## GOAL OF THE EXERCISE:
Scan the entries below, and for each line that includes the word "completionSignal", make a copy.
★ ★ ★ ★
(** ** Effects *)

(** What a handler does to the outside world, in the order it does it. *)
Inductive Effect : Type :=
| GetEncryptedMnemonic (addr modulus exponent : string)
| PostBlob (id : option string) (blob : string)
| PostOtpState (id : string)
| LoggerError (function : string).

(** How a [try] block ends: it runs to its end (or returns) with a new
    state, or it throws. *)
Inductive Completion : Type :=
| Completed (s : State)
| Threw (message : string).

(** ** confirm: [onEncryptSeedphrase] *)

(** The body of the second [try] block, after [fetch] has resolved to
    [response]; [now] is [Date.now()] when the body has been read. *)
Definition submitted (response : Response BlobApiResponse) (now : Z) (s : State) : Completion :=
  if status_code response =? IP_MISMATCH_STATUS_CODE then
    Completed (setShowIPWarning true s)
  else if negb (ok response) then
    Threw "Failed to post blob"
  else
    match json response with
    | Rejected => Threw "not JSON"
    | Resolved data =>
        match match data with Some d => blob_otp d | None => None end with
        | Some code =>
            if truthy code then
              Completed (setOTP code (setExpirationTimestamp (now + ONE_MINUTE_MS * 2) s))
            else Threw "OTP unavailable"
        | None => Threw "OTP unavailable"
        end
    end.

Definition onEncryptSeedphrase
    (account : Account) (params : Params)
    (encryption : Outcome string)
    (fetched : Outcome (Response BlobApiResponse)) (now : Z)
    (s : State) : State * list Effect :=
  match publicKey params with
  | None => (s, [])
  | Some pubKey =>
      let s0 := setError "" s in
      let call := GetEncryptedMnemonic (address account) (n pubKey) (e pubKey) in
      (* first try/catch: the catch block does not return *)
      let '(encryptedSeedphrase, s1, log1) :=
        match encryption with
        | Resolved blob => (blob, s0, [])
        | Rejected =>
            ("", setError (t "scantastic.error.encryption") s0,
             [LoggerError "onEncryptSeedphrase->getEncryptedMnemonic"])
        end in
      (* second try/catch *)
      let post := PostBlob (uuid params) encryptedSeedphrase in
      let completion :=
        match fetched with
        | Resolved response => submitted response now s1
        | Rejected => Threw "fetch failed"
        end in
      match completion with
      | Completed s2 => (s2, call :: log1 ++ [post])
      | Threw _ =>
          (setError (t "scantastic.error.noCode") s1,
           call :: log1 ++ [post; LoggerError "onEncryptSeedphrase->fetch"])
      end
  end.

(** ** poll: [checkOTPState] *)

(** The body of the [try] block after [fetch] has resolved. *)
Definition polled (response : Response OtpStateApiResponse) (s : State) : Completion :=
  if negb (ok response) then Threw "Failed to check OTP state"
  else
    match json response with
    | Rejected => Threw "not JSON"
    | Resolved None => Threw "TypeError"
    | Resolved (Some data) =>
        match otp data with
        | None => Threw "No OTP state received."
        | Some otpState =>
            if negb (truthy otpState) then Threw "No OTP state received."
            else
              let s1 :=
                match expiresAtInSeconds data with
                | Some v =>
                    (* a number is truthy unless it is 0 *)
                    if negb (v =? 0)
                    then setExpirationTimestamp (v * ONE_SECOND_MS) s
                    else s
                | None => s
                end in
              let s2 := if String.eqb otpState OtpState.Redeemed then setRedeemed true s1 else s1 in
              let s3 := if String.eqb otpState OtpState.Expired then setExpired true s2 else s2 in
              Completed s3
        end
    end.

Definition checkOTPState
    (params : Params) (fetched : Outcome (Response OtpStateApiResponse))
    (s : State) : State * list Effect :=
  if negb (truthy (OTP s)) || negb (truthy_opt (uuid params)) then (s, [])
  else
    let id := match uuid params with Some u => u | None => "" end in
    let completion :=
      match fetched with
      | Resolved response => polled response s
      | Rejected => Threw "fetch failed"
      end in
    match completion with
    | Completed s' => (s', [PostOtpState id])
    | Threw _ => (s, [PostOtpState id; LoggerError "checkOTPState"])
    end.

(** ** tick: the callback of the [setInterval] effect *)

Definition tick (now : Z) (s : State) : State :=
  let timeLeft := expirationTimestamp s - now in
  setExpired (timeLeft <=? 0) s.

(** ** Rendering *)

(** Actions dispatched to the store by the component body. *)
Inductive Action : Type :=
| PushNotificationScantasticComplete (hideDelay : Z)
| SetExtensionOnboardingStateCompleted
| CloseAllModals.

(** The five sheets the component can return. *)
Inductive Screen : Type :=
| IpMismatchSheet
| TimeoutSheet
| CodeSheet (code : string)
| ErrorSheet (message : string)
| ConfirmationSheet.

(** The three dispatches of the [if (redeemed)] block. *)
Definition completionSignal : list Action :=
  [PushNotificationScantasticComplete (6 * ONE_SECOND_MS);
   SetExtensionOnboardingStateCompleted;
   CloseAllModals].

(** One evaluation of the component body: what it dispatches and the
    sheet it returns. *)
Definition render (s : State) : list Action * Screen :=
  (if redeemed s then completionSignal else [],
   if showIPWarning s then IpMismatchSheet
   else if expired s then TimeoutSheet
   else if truthy (OTP s) then CodeSheet (OTP s)
   else if truthy (error s) then ErrorSheet (error s)
   else ConfirmationSheet).

(** ** The status of the session *)

(** The component keeps no status; it is read off the state cells in the
    order in which the component body tests them: [redeemed] (the
    dispatch block), then [showIPWarning], [expired], [OTP] and [error]
    (the sheets).  Nothing in the state tells that an encryption or a
    submission is in flight. *)
Inductive Status : Type :=
| AwaitingConfirmation
| AwaitingRedemption
| Redeemed
| Expired
| IpMismatch
| Failed (reason : string).

Definition status (s : State) : Status :=
  if redeemed s then Redeemed
  else
    match snd (render s) with
    | IpMismatchSheet => IpMismatch
    | TimeoutSheet => Expired
    | CodeSheet _ => AwaitingRedemption
    | ErrorSheet message => Failed message
    | ConfirmationSheet => AwaitingConfirmation
    end.

Definition terminal (st : Status) : bool :=
  match st with
  | Redeemed | Expired | IpMismatch | Failed _ => true
  | AwaitingConfirmation | AwaitingRedemption => false
  end.

(** ** Sequences of calls *)

(** One call of a handler, with what the outside world answers to it. *)
Inductive Call : Type :=
| Confirm (encryption : Outcome string)
          (fetched : Outcome (Response BlobApiResponse)) (now : Z)
| Poll (fetched : Outcome (Response OtpStateApiResponse))
| Tick (now : Z).

Section Session.

Variable account : Account.
Variable params : Params.

Definition step (s : State) (c : Call) : State :=
  match c with
  | Confirm encryption fetched now =>
      fst (onEncryptSeedphrase account params encryption fetched now s)
  | Poll fetched => fst (checkOTPState params fetched s)
  | Tick now => tick now s
  end.

Definition run (s : State) (calls : list Call) : State :=
  fold_left step calls s.

(** The modal as the host sees it. *)
Inductive Modal : Type :=
| Open (s : State)
| Closed.

Definition closes (a : Action) : bool :=
  match a with
  | CloseAllModals => true
  | _ => false
  end.

(** Modelled from the spec: the host's reaction to [closeAllModals]
    (src/features/modals/modalSlice is not among the sources): the
    completion signal is consumed by the host to close all related
    UI, and the session is discarded when the modal closes.  A state
    change is followed by one evaluation of the component body. *)
Definition commit (s : State) : Modal * list Action :=
  let dispatched := fst (render s) in
  (if existsb closes dispatched then Closed else Open s, dispatched).
(** The columns of [calendar_events] the conflict check reads; both time
    columns are [nullable=False]. *)
Record CalendarEvent := mkEvent {
  id : Z;
  title : string;
  start_time : Z;
  end_time : Z
}.

(** [CalendarEvent.conflicts_with]:
    [return not (self.end_time <= start_time or self.start_time >= end_time)] *)
Definition conflicts_with (self : CalendarEvent) (start_time' end_time' : Z) : bool :=
  negb ((end_time self <=? start_time') || (start_time self >=? end_time')).

(** [CalendarAgent._check_conflicts]: the query
    [filter(CalendarEvent.start_time < end_time, CalendarEvent.end_time > start_time).all()]
    over the rows [events] of the table. *)
Definition _check_conflicts (events : list CalendarEvent) (start_time' end_time' : Z)
  : list CalendarEvent :=
  List.filter (fun e => (start_time e <? end_time') && (end_time e >? start_time')) events.

(** Conflict detection between two stored events, as used for symmetry:
    [a.conflicts_with(b.start_time, b.end_time)]. *)
Definition conflict (a b : CalendarEvent) : bool :=
  conflicts_with a (start_time b) (end_time b).

Definition ev_3_8 : CalendarEvent := mkEvent 1 "standup" 3 8.

End Calendar.

(** ** Circuit breaker
    [wiki/Troubleshooting.md], class [CircuitBreaker].  Calls are taken one
    at a time (the breaker is shared "under synchronization"); a call reads
    the clock on entry when the breaker is OPEN, and once more in the
    [except] branch. *)
Module Breaker.
Local Open Scope Z_scope.

Inductive State := CLOSED | OPEN | HALF_OPEN.

Record CircuitBreaker := mkBreaker {
  failure_threshold : Z;
  timeout : Z;
  failure_count : Z;
  last_failure_time : option Z;   (* [None] until the first failure *)
  state : State
}.

(** [__init__(self, failure_threshold=5, timeout=60)] *)
Definition init (failure_threshold timeout : Z) : CircuitBreaker :=
  mkBreaker failure_threshold timeout 0 None CLOSED.

Definition default : CircuitBreaker := init 5 60.

Definition set_state (s : State) (cb : CircuitBreaker) : CircuitBreaker :=
  mkBreaker (failure_threshold cb) (timeout cb) (failure_count cb)
            (last_failure_time cb) s.

(** What awaiting [operation(...)] does: it returns a value,
    raises an [Exception] (the clock then reads [at_time] in the handler),
    or is left by a [BaseException] that [except Exception] does not catch
    (task cancellation). *)
Inductive Outcome (V E : Type) :=
| Returned (v : V)
| Raised (e : E) (at_time : Z)
| Escaped.
Arguments Returned {V E} v.
Arguments Raised {V E} e at_time.
Arguments Escaped {V E}.

(** What [call] hands to its caller. *)
Inductive Reply (V E : Type) :=
| Value (v : V)
| Exception (message : string)    (* [raise Exception(message)] *)
| TypeError                       (* [time.time() - None] *)
| Reraised (e : E)                (* the bare [raise] of the handler *)
| Propagated.                     (* the uncaught [BaseException] *)
Arguments Value {V E} v.
Arguments Exception {V E} message.
Arguments TypeError {V E}.
Arguments Reraised {V E} e.
Arguments Propagated {V E}.

(** [raise Exception("Circuit breaker is OPEN")], the specification's
    [CircuitOpenError]. *)
Definition circuit_open {V E} : Reply V E := Exception "Circuit breaker is OPEN".

(** The [if self.state == 'OPEN':] block on entry: [inl] continues to the
    [try], [inr] is the exception raised before it. *)
Definition gate {V E} (now : Z) (cb : CircuitBreaker) : CircuitBreaker + Reply V E :=
  match state cb with
  | OPEN =>
      match last_failure_time cb with
      | None => inr TypeError
      | Some last =>
          if now - last >? timeout cb
          then inl (set_state HALF_OPEN cb)
          else inr circuit_open
      end
  | _ => inl cb
  end.

(** The body of the [try] after the operation returned. *)
Definition on_success (cb : CircuitBreaker) : CircuitBreaker :=
  match state cb with
  | HALF_OPEN =>
      mkBreaker (failure_threshold cb) (timeout cb) 0 (last_failure_time cb) CLOSED
  | _ => cb
  end.

(** The [except Exception] handler. *)
Definition on_failure (at_time : Z) (cb : CircuitBreaker) : CircuitBreaker :=
  let count := failure_count cb + 1 in
  mkBreaker (failure_threshold cb) (timeout cb) count (Some at_time)
            (if count >=? failure_threshold cb then OPEN else state cb).

(** The [try ... except] statement, given what the operation did. *)
Definition attempt {V E} (o : Outcome V E) (cb : CircuitBreaker)
  : CircuitBreaker * Reply V E :=
  match o with
  | Returned v => (on_success cb, Value v)
  | Raised e at_time => (on_failure at_time cb, Reraised e)
  | Escaped => (cb, Propagated)
  end.

(** [CircuitBreaker.call]: the operation acts on the backend [B]; it is
    run only when the gate lets the call through. *)
Definition call {B V E} (now : Z) (operation : B -> Outcome V E * B)
    (cb : CircuitBreaker) (backend : B) : CircuitBreaker * B * Reply V E :=
  match gate now cb with
  | inr exn => (cb, backend, exn)
  | inl cb' =>
      let '(o, backend') := operation backend in
      let '(cb'', r) := attempt o cb' in
      (cb'', backend', r)
  end.

(** A sequence of calls, each with its entry clock reading and the outcome
    its operation would have; the breaker after the last one. *)
Definition call_with {V E} (cb : CircuitBreaker) (c : Z * Outcome V E)
  : CircuitBreaker :=
  fst (fst (call (fst c) (fun _ : unit => (snd c, tt)) cb tt)).

Definition calls {V E} (cs : list (Z * Outcome V E)) (cb : CircuitBreaker)
  : CircuitBreaker :=
  fold_left call_with cs cb.

(** A backend that counts how often it was contacted. *)
Definition counting_backend : nat -> Outcome unit unit * nat :=
  fun n => (Returned tt, S n).

(** What holds of a breaker between and during calls: outside CLOSED the
    failure count has reached the threshold and a failure time is
    recorded. *)
Definition tripped_ok (cb : CircuitBreaker) : Prop :=
  state cb <> CLOSED ->
  failure_threshold cb <= failure_count cb /\ last_failure_time cb <> None.

End Breaker.

(** ** Retry with exponential backoff
    [wiki/Troubleshooting.md], [ErrorRecoveryManager.with_retry]. *)
Module Retry.
Local Open Scope Z_scope.

(** What the caller can observe besides the result. *)
Inductive Event :=
| Invoke                 (* [await operation(...)] *)
| Sleep (seconds : Z).   (* [await asyncio.sleep(wait_time)] *)

(** What awaiting the operation does: it returns, raises an [Exception],
    or raises a [BaseException] that [except Exception] does not catch. *)
Inductive Outcome (V E X : Type) :=
| Returns (v : V)
| Raises (e : E)
| Escapes (x : X).
Arguments Returns {V E X} v.
Arguments Raises {V E X} e.
Arguments Escapes {V E X} x.

Inductive Result (V E X : Type) :=
| Return (v : V)
| ReturnNone             (* the loop ran out: the function falls off its end *)
| Raise (e : E)          (* the bare [raise] of the last attempt *)
| Propagate (x : X).     (* the uncaught [BaseException] *)
Arguments Return {V E X} v.
Arguments ReturnNone {V E X}.
Arguments Raise {V E X} e.
Arguments Propagate {V E X} x.

(** [range(n)] *)
Definition range (n : Z) : list Z := List.map Z.of_nat (seq 0 (Z.to_nat n)).

Section WithOperation.
Context {B V E X : Type}.
(** The operation acts on the backend and returns or raises. *)
Variable operation : B -> Outcome V E X * B.

(** The [for attempt in ...] loop over the remaining attempts. *)
Fixpoint loop (max_retries : Z) (attempts : list Z) (backend : B)
  : Result V E X * list Event * B :=
  match attempts with
  | [] => (ReturnNone, [], backend)
  | attempt :: rest =>
      match operation backend with
      | (Returns v, backend') => (Return v, [Invoke], backend')
      | (Escapes x, backend') => (Propagate x, [Invoke], backend')
      | (Raises e, backend') =>
          if attempt =? max_retries - 1
          then (Raise e, [Invoke], backend')
          else
            let wait_time := 2 ^ attempt in
            let '(r, trace, backend'') := loop max_retries rest backend' in
            (r, Invoke :: Sleep wait_time :: trace, backend'')
      end
  end.

(** [ErrorRecoveryManager(max_retries).with_retry(operation)] *)
Definition with_retry (max_retries : Z) (backend : B)
  : Result V E X * list Event * B :=
  loop max_retries (range max_retries) backend.
End WithOperation.

Definition invocations (trace : list Event) : nat :=
  length (List.filter (fun ev => match ev with Invoke => true | _ => false end) trace).

(** A backend that fails a given number of times before it answers. *)
Definition flaky : nat -> Outcome string string Empty_set * nat :=
  fun n => match n with
           | O => (Returns "pong"%string, O)
           | S k => (Raises "timeout"%string, k)
           end.

End Retry.

(** ** Session state and agent selection
    [wiki-deploy/Agent-Framework.md]: [WorkflowState], [BaseAgent],
    [PersonalAssistantAgent], [WorkflowEngine]. *)
Module Workflow.

(** The values of a [Dict[str, Any]]. *)
Inductive Any :=
| VNone
| VBool (b : bool)
| VInt (z : Z)
| VStr (s : string).

(** An entry of [message_history]: a dict with exactly these four keys. *)
Record Message := mkMessage {
  role : string;
  content : string;
  msg_agent_type : option string;   (* key ['agent_type'], [None] by default *)
  timestamp : Z
}.

Record WorkflowState := mkState {
  session_id : string;
  created_at : Z;
  last_activity : Z;
  message_history : list Message;
  agent_states : gmap string Any;
  context : gmap string Any
}.

(** [WorkflowState.add_message]; [t_message] and [t_activity] are the two
    readings of [datetime.utcnow()], in the order they are taken. *)
Definition add_message (role content : string) (agent_type : option string)
    (t_message t_activity : Z) (self : WorkflowState) : WorkflowState :=
  mkState (session_id self) (created_at self) t_activity
          (message_history self ++ [mkMessage role content agent_type t_message])
          (agent_states self) (context self).

(** The part of [BaseAgent] that routing reads. *)
Record BaseAgent := mkAgent {
  agent_type : string;
  can_handle : string -> gmap string Any -> bool
}.

(** [PersonalAssistantAgent.can_handle]: [return True] *)
Definition PersonalAssistantAgent : BaseAgent :=
  mkAgent "personal_assistant" (fun _task _context => true).

(** A Python [dict] with [str] keys, in insertion order. *)
Definition dict (A : Type) := list (string * A).

Fixpoint dict_get {A} (k : string) (d : dict A) : option A :=
  match d with
  | [] => None
  | (k', v) :: rest => if String.eqb k k' then Some v else dict_get k rest
  end.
★ ★ ★ ★
## TASK SOLUTION:
Definition completionSignal : list Action :=
  (if redeemed s then completionSignal else [],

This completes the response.